(** C1 (as amended).  After a successful load the regions, leaving aside
    an "endjunk" region appended last, are R0, R1, R2 and the regions of
    the sections of non-zero raw size (each with its length as an [int]),
    in ascending order of offset ([regions[i].offset <= regions[j].offset]
    for [i < j]); the byte count
    is 12 plus the sum of their sizes, and "endjunk", appended when count
    plus [cert_table_size] is below the file size, starts at offset count.
    The regions may overlap or leave gaps.  When they tile the file (R0 up
    to the checksum field, R1 from its end to the security directory
    entry, R2 and the sections back to back from the end of that entry up
    to an offset [e], each of positive size, below 2^31, with
    [cert_table_size] not negative), the whole list is pairwise disjoint
    with [regions[i].end <= regions[j].start] for [i < j]; and if [e +
    cert_table_size < file size], "endjunk" is [[e, file size -
    cert_table_size)], so that every byte before the last
    [cert_table_size] bytes of the file is in the checksum field, in the
    directory entry or in a region. *)
Theorem regions_of_loaded_image fuel file img :
  is_qsort qsort ->
  image_load L qsort fuel file = Loaded img ->
  exists sorted secs bytes,
    Forall2 (fun i o => section_region L img i = Done o)
      (seqZ 0 (sections img)) secs /\
    Permutation sorted (int_sized <$> (fixed_regions img ++ omap id secs)) /\
    ordered_by_offset sorted /\
    cast_size_t bytes = cast_size_t (12 + total_size sorted) /\
    checksum_regions img
    = (if cast_size_t (bytes + cert_table_size img) <? image_size img
       then sorted ++ [endjunk img bytes] else sorted) /\
    forall e,
      tiled img sorted e -> e < 2 ^ 31 -> image_size img < 2 ^ 31 ->
      0 <= cert_table_size img ->
      bytes = e /\
      disjoint_ordered (checksum_regions img) /\
      (e + cert_table_size img < image_size img ->
       checksum_regions img
       = sorted ++ [range_region e (image_size img - cert_table_size img)
                      "endjunk"] /\
       forall x, 0 <= x < image_size img - cert_table_size img ->
         checksum img <= x < checksum img + 4 \/
         data_dir_sigtable img <= x < data_dir_sigtable img + 8 \/
         in_regions (checksum_regions img) x).
Proof.
  intros Hq Hl. unfold image_load in Hl.
  apply reparse_Loaded in Hl as (i1 & i2 & Hp & Hr & _).
  apply image_pecoff_parse_Done in Hp
    as (_ & _ & _ & dsize & _ & _ & Hint & _).
  pose proof (cast_int_range dsize) as Hrange. rewrite <- Hint in Hrange.
  pose proof (image_find_regions_Done _ _ Hr)
    as (_ & Hsz & _ & _ & Hcts & _ & _).
  assert (Hfr : exists rs ds, img = set_regions i2 rs ds).
  { unfold image_find_regions in Hr. bind_inv Hr.
    destruct (last _) as [r|]; [|discriminate]. injection Hr as <-. eauto. }
  destruct Hfr as (rs0 & ds0 & Himg).
  assert (Hsec : forall i, section_region L img i = section_region L i2 i)
    by (intros i; rewrite Himg; done).
  assert (Hfix : fixed_regions img = fixed_regions i2 /\
                 sections img = sections i2) by (rewrite Himg; done).
  destruct Hfix as [Hfix Hns]. clear Himg.
  apply find_regions_layout in Hr as (sorted & bytes & Es & Hb & Hrs & Hck & Hdd).
  destruct (sorted_regions_spec _ _ _ Hq Es)
    as (secs & HF & HP & _ & Hord & Hbytes).
  exists sorted, secs, bytes.
  split.
  { rewrite Hns. eapply Forall2_impl; [exact HF|].
    intros i o Ho. rewrite Hsec. done. }
  split; [rewrite Hfix; done|].
  split; [done|]. split; [done|].
  rewrite Hsz, Hcts. 
  assert (Hej : endjunk img bytes = endjunk i2 bytes).
  { unfold endjunk. rewrite Hsz, Hcts. done. }
  rewrite Hej. split; [done|].
  intros e (r0 & r1 & rest & -> & C0 & C1 & C2) He Hs Hc.
  rewrite Hck in C0, C1. rewrite Hdd in C1, C2. rewrite Hrs.
  set (ck := checksum i2) in *. set (dd := data_dir_sigtable i2) in *.
  set (S := image_size i2) in *. set (cts := cert_table_size i2) in *.
  pose proof (chain_bounds _ _ _ C0) as (B0 & F0 & T0).
  pose proof (chain_bounds _ _ _ C1) as (B1 & F1 & T1).
  pose proof (chain_bounds _ _ _ C2) as (B2 & F2 & T2).
  assert (Hbe : bytes = e).
  { rewrite <- (cast_size_t_id bytes) by done. rewrite Hbytes.
    change (r0 :: r1 :: rest) with ([r0] ++ [r1] ++ rest).
    rewrite !total_size_app, T0, T1, T2.
    replace (12 + (ck - 0 + (dd - (ck + 4) + (e - (dd + 8))))) with e by lia.
    apply cast_size_t_id. lia. }
  split; [done|].
  assert (D : disjoint_ordered (r0 :: r1 :: rest)).
  { apply (disjoint_ordered_app [r0] (r1 :: rest) ck).
    - eapply chain_disjoint; eauto.
    - apply (disjoint_ordered_app [r1] rest dd).
      + eapply chain_disjoint; eauto.
      + eapply chain_disjoint; eauto.
      + eapply Forall_impl; [exact F1|]. cbn. intros r ?. lia.
      + eapply Forall_impl; [exact F2|]. cbn. intros r ?. lia.
    - eapply Forall_impl; [exact F0|]. cbn. intros r ?. lia.
    - constructor.
      + inversion F1; subst. lia.
      + eapply Forall_impl; [exact F2|]. cbn. intros r ?. lia. }
  subst bytes.
  rewrite (cast_size_t_id (e + cts)) by lia.
  assert (Hend : e + cts < S ->
            endjunk i2 e = range_region e (S - cts) "endjunk").
  { intros Hlt. unfold endjunk, range_region. fold S. fold cts.
    rewrite Z.add_0_l, cast_ptrdiff_id by lia.
    rewrite (cast_size_t_id (S - e)) by lia.
    rewrite cast_size_t_id by lia.
    rewrite cast_int_id by lia.
    replace (S - e - cts) with (S - cts - e) by lia. done. }
  destruct (e + cts <? S) eqn:El; tests.
  - rewrite Hend by done. split.
    + apply (disjoint_ordered_app _ [_] e); [done| | |].
      * intros [|i] [|j] ri rj Hij Hi Hj; try lia; try discriminate.
      * change (r0 :: r1 :: rest) with ([r0] ++ [r1] ++ rest).
        rewrite !Forall_app. repeat split.
        -- eapply Forall_impl; [exact F0|]. cbn. intros r ?. lia.
        -- eapply Forall_impl; [exact F1|]. cbn. intros r ?. lia.
        -- eapply Forall_impl; [exact F2|]. cbn. intros r ?. lia.
      * repeat constructor. cbn. lia.
    + intros _. split; [done|]. intros x Hx.
      destruct (decide (x < ck)) as [?|?].
      { right. right. apply in_regions_app_l.
        apply (in_regions_app_l [r0]).
        eapply chain_covers; eauto. lia. }
      destruct (decide (x < ck + 4)) as [?|?]; [left; lia|].
      destruct (decide (x < dd)) as [?|?].
      { right. right. apply in_regions_app_l.
        apply (in_regions_app_r [r0]). apply (in_regions_app_l [r1]).
        eapply chain_covers; eauto. lia. }
      destruct (decide (x < dd + 8)) as [?|?]; [right; left; lia|].
      destruct (decide (x < e)) as [?|?].
      { right. right. apply in_regions_app_l.
        apply (in_regions_app_r [r0]). apply (in_regions_app_r [r1]).
        eapply chain_covers; eauto. lia. }
      right. right. apply in_regions_app_r.
      eexists. split; [left|]. cbn. lia.
  - split; [done|]. intros ?. lia.
Qed.

End RegionFacts.

(** ** Reads of a buffer that has been padded *)

(** A read that stays within a buffer finds the same bytes after the
    buffer has been extended. *)
Lemma load_bytes_padded mem pad off n bs :
  load_bytes mem off n = Done bs -> load_bytes (mem ++ pad) off n = Done bs.
Proof.
  intros H. apply load_bytes_Done in H as (H1 & H2 & H3 & -> & _).
  unfold len in *.
  rewrite load_bytes_in_range by (rewrite ?len_app; unfold len; lia).
  f_equal. rewrite drop_app_le by lia.
  apply take_app_le. rewrite length_drop. lia.
Qed.

Lemma rd_u8_padded mem pad off v :
  rd_u8 mem off = Done v -> rd_u8 (mem ++ pad) off = Done v.
Proof.
  unfold rd_u8. intros H. bind_inv H.
  rewrite (load_bytes_padded _ _ _ _ _ E). done.
Qed.

Lemma rd_u16_padded mem pad off v :
  rd_u16 mem off = Done v -> rd_u16 (mem ++ pad) off = Done v.
Proof.
  unfold rd_u16. intros H. bind_inv H.
  rewrite (load_bytes_padded _ _ _ _ _ E). done.
Qed.

Lemma rd_u32_padded mem pad off v :
  rd_u32 mem off = Done v -> rd_u32 (mem ++ pad) off = Done v.
Proof.
  unfold rd_u32. intros H. bind_inv H.
  rewrite (load_bytes_padded _ _ _ _ _ E). done.
Qed.
Lemma submit_all_run (args : arguments) (f : string -> list Z)
    (srcs : list string) (d : dict (list Z)) :
  (forall src, In src srcs -> dict_get src d = Some (f src)) ->
  submit_all args srcs d =
  (flat_map (fun src => submissions args src (f src)) srcs, None).
Proof.
  induction srcs as [|s srcs IH]; intros H; cbn [submit_all flat_map];
    [reflexivity|].
  rewrite (H s (or_introl eq_refl)), IH by (intros; apply H; now right).
  reflexivity.
Qed.

(** X25.  On a command line whose years are all integer literals and whose
    sources are all in [pc.data_years], [main] does not raise.  It first
    prints, source by source and only when verbose, the requested years the
    source does not have; it then submits, source by source in the order
    requested, the requested years the source has, in the order of the
    command line, or all the years of the source when none was
    requested. *)
Theorem main_on_sound_arguments (args : arguments) (numbers : list Z)
    (valid : string -> list Z) :
  map int (years args) = map Return numbers ->
  (forall src, In src (sources args) ->
     dict_get src data_years = Some (valid src)) ->
  main args =
  (flat_map (fun src => warning args src numbers (valid src)) (sources args)
   ++ flat_map
        (fun src => submissions args src (wanted args numbers (valid src)))
        (sources args),
   None).
Proof.
  intros Hparse Hvalid. unfold UpdateDatastore.main.
  rewrite (years_by_source_run args numbers valid (sources args) [] []
             Hparse Hvalid).
  cbn [app].
  rewrite (submit_all_run args (fun src => wanted args numbers (valid src))).
  - reflexivity.
  - intros src Hsrc. rewrite fold_set_get.
    assert (Hex : existsb (String.eqb src) (sources args) = true).
    { apply existsb_exists. exists src. split; [exact Hsrc|].
      apply String.eqb_refl. }
    now rewrite Hex.
Qed.

End Script.

Lemma main_submits_valid_years_witness :
  let data_years := [("eia923", [2009; 2010; 2011]);
                     ("epacems", [2010; 2011; 2012])] in
  let args := UpdateDatastore.mkArguments true true false "/data"
                ["eia923"; "epacems"] ["2012"; "2011"; "1999"] false ["CO"] in
  In "epacems" (UpdateDatastore.sources args)
  /\ exists valid, dict_get "epacems" data_years = Some valid /\ In 2012 valid.
Proof.
  intros data_years args.
  destruct (main_submits_valid_years data_years args
              "epacems" 2012 ["CO"] false true true "/data" false)
    as (Hsrc & Hvalid & _).
  - vm_compute. do 3 right. left. reflexivity.
  - split; [exact Hsrc | exact Hvalid].
Defined.

Lemma main_all_or_nothing_witness :
  let data_years := [("eia923", [2009; 2010; 2011])] in
  let args := UpdateDatastore.mkArguments true true false "/data"
                ["eia923"; "ferc1"] ["2011"; "1999"] false ["CO"] in
  UpdateDatastore.main data_years args
  = ([UpdateDatastore.Print "eia923" [1999]], Some (KeyError_ "ferc1"))
  /\ exists src bad_yrs,
       UpdateDatastore.Print "eia923" [1999]
       = UpdateDatastore.Print src bad_yrs.
Proof.
  intros data_years args. split; [vm_compute; reflexivity|].
  apply (main_all_or_nothing data_years args (KeyError_ "ferc1")).
  - vm_compute. reflexivity.
  - vm_compute. left. reflexivity.
Defined.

:::::

Assignment →
Give back, word for word, only the lines above from the line holding "Permutation sorted (int_sized" to the line holding "<? image_size img", both included.

Answer for this exercise →
    Permutation sorted (int_sized <$> (fixed_regions img ++ omap id secs)) /\
    ordered_by_offset sorted /\
    cast_size_t bytes = cast_size_t (12 + total_size sorted) /\
    checksum_regions img
    = (if cast_size_t (bytes + cert_table_size img) <? image_size img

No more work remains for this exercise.